Oh, and there’s the traffic! People here say that only losers use the underground. I totally disagree. Look at all the stressed out people in traffic jams. I outwalk them on streets and avenues. And reach my destination before them via the underground. That said, public transport here really needs a makeover! I agree with Bogotá’s former mayor Enrique Penalosa who stated that, “A devel­oped coun­try is not a place where the poor have cars. It’s where the rich use pub­lic trans­port.” He also built proper bicycle paths because, “When we build very high quality bicycle infrastructure, besides protecting cyclists, it shows that a citizen on a $30 bicycle is equally as important to one in a $30,000 car.” Now that’s a mayor!
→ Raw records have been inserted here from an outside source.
(** * pg_num2int_direct_comp: exact numeric / float vs integer comparison

    A shallow embedding of [src/pg_num2int_direct_comp.c]: the direct
    inspection of PostgreSQL's [Numeric] digit array, the three-way
    comparators against fixed-width integers, the constant conversion and
    rewrite performed by the planner support function, and the hash
    adapters that mimic [hash_numeric]. *)

From Stdlib Require Import ZArith Lia List Bool.
Import ListNotations.
Local Open Scope Z_scope.

(** ** Integer limits (c.h) *)

Definition PG_INT16_MIN : Z := -32768.
Definition PG_INT16_MAX : Z := 32767.
Definition PG_INT32_MIN : Z := -2147483648.
Definition PG_INT32_MAX : Z := 2147483647.
Definition PG_INT64_MIN : Z := -9223372036854775808.
Definition PG_INT64_MAX : Z := 9223372036854775807.

Definition in_int16 (v : Z) : Prop := PG_INT16_MIN <= v <= PG_INT16_MAX.
Definition in_int32 (v : Z) : Prop := PG_INT32_MIN <= v <= PG_INT32_MAX.
Definition in_int64 (v : Z) : Prop := PG_INT64_MIN <= v <= PG_INT64_MAX.

(** ** The Numeric descriptor

    Both physical header layouts (short and long) are decoded into one
    descriptor, as [NUM2INT_NUMERIC_*] macros do field by field: a special
    tag, or a sign, a weight and the base-10000 digits, most significant
    first. *)

Definition NUM2INT_NBASE : Z := 10000.
Definition is_import_request (e : event) : bool :=
  match e with
  | ImportData _ _ => true
  | _ => false
  end.

Definition is_export_request (e : event) : bool :=
  match e with
  | ExportData _ _ => true
  | _ => false
  end.

(** What the import step of [_create_and_import] adds to the history. *)
Definition import_events (datasource : Datasource)
    (resource import_operation : string) : list event :=
  match datasource with
  | DatasourceNonImportable _ => []
  | DatasourceImportable _ import_data_config =>
      [ImportData resource [import_data_config];
       OperationDone import_operation]
  end.

(** The sentence of section 4.1 on [export_data], read on one call: a
    directory that is not a storage URI is refused before anything is
    sent, and an export request carries the directory with its trailing
    separator. *)
Definition export_validates_and_normalizes (self : Dataset)
    (output_dir : string) (h : history) : Prop :=
  let run := export_data self output_dir h in
  (spec_is_storage_uri output_dir = false ->
   is_value_error (fst run) = true /\ snd run = h)
  /\ (forall resource export_config,
         In (ExportData resource export_config) (snd run) ->
         output_uri_prefix (gcs_destination export_config)
         = spec_normalize_output_dir output_dir).

(** Two schema URIs, and a gateway that accepts every request, for the
    examples. *)
Definition image_schema : string :=
  "gs://google-cloud-aiplatform/schema/dataset/metadata/image_1.0.0.yaml".

Definition tabular_schema : string :=
  "gs://google-cloud-aiplatform/schema/dataset/metadata/tabular_1.0.0.yaml".

Definition example_client : DatasetServiceClient :=
  {| create_dataset h parent dataset request_metadata :=
       Ok {| operation_name := "operations/create-1";
             outcome :=
               Ok {| name := parent ++ "/datasets/1";
                     display_name := display_name dataset;
                     metadata_schema_uri := metadata_schema_uri dataset;
                     metadata := metadata dataset |} |};
     get_dataset h resource :=
       Ok {| name := resource;
             display_name := "flowers";
             metadata_schema_uri := image_schema;
             metadata := None |};
     import_data h resource import_configs :=
       Ok {| operation_name := "operations/import-1"; outcome := Ok tt |};
     export_data_rpc h resource export_config :=
       Ok {| operation_name := "operations/export-1";
             outcome :=
               Ok {| exported_files :=
                       [output_uri_prefix (gcs_destination export_config)
                        ++ "export-data-flowers/data.jsonl"] |} |} |}.

Definition example_config : Config :=
  {| config_project := Some "my-prj";
     config_location := Some "us-central1";
     config_credentials := None |}.

Definition example_instantiate_client (location credentials : option string)
  : DatasetServiceClient := example_client.

Definition dataset_class : DatasetClass :=
  {| __name__ := "Dataset"; _supported_metadata_schema_uris := None |}.

Definition image_dataset_class : DatasetClass :=
  {| __name__ := "ImageDataset";
     _supported_metadata_schema_uris := Some [image_schema] |}.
Looking cheap doesn’t have to come cheap! © Mette Holm

Downside

I spend hours in the supermarket, frightened of what I might bring home: Hormone steaks, farmed medicated fish. All milk, even the most organic selection has added vitamins. I have to scour the massive choice of food to find in tiny print info like: “no hormones added,” “no straw shortener” or “100% GMO-free.” I worry that everything else with no such welcome info, is indeed manipulated and does contain unwanted additives.

And I can’t believe the waste of resources! We can’t adjust the amount of water in our Niagara-like shower, only the temperature. You get disposable everything everywhere. Some bottles and plastic bags do encourage recycling, but there’s nowhere for you to actually return empty bottles. The woman who offers to help us clean routinely uses 2 ½ roll of paper kitchen towels in a few hours. She is not used to using and wringing a cloth – disposable or otherwise. We will have to talk about this habit. There’s no way we’ll contribute to the world’s depletion of resources at such ridiculous and unsafe speed! Even if we’re the only ones on Manhattan to feel that way!

Also, I find it strange and worrying that a country in the Western hemisphere, with the world’s largest economy, hugely progressive in some areas, will accept that people in need must rely on charity or nothing at all.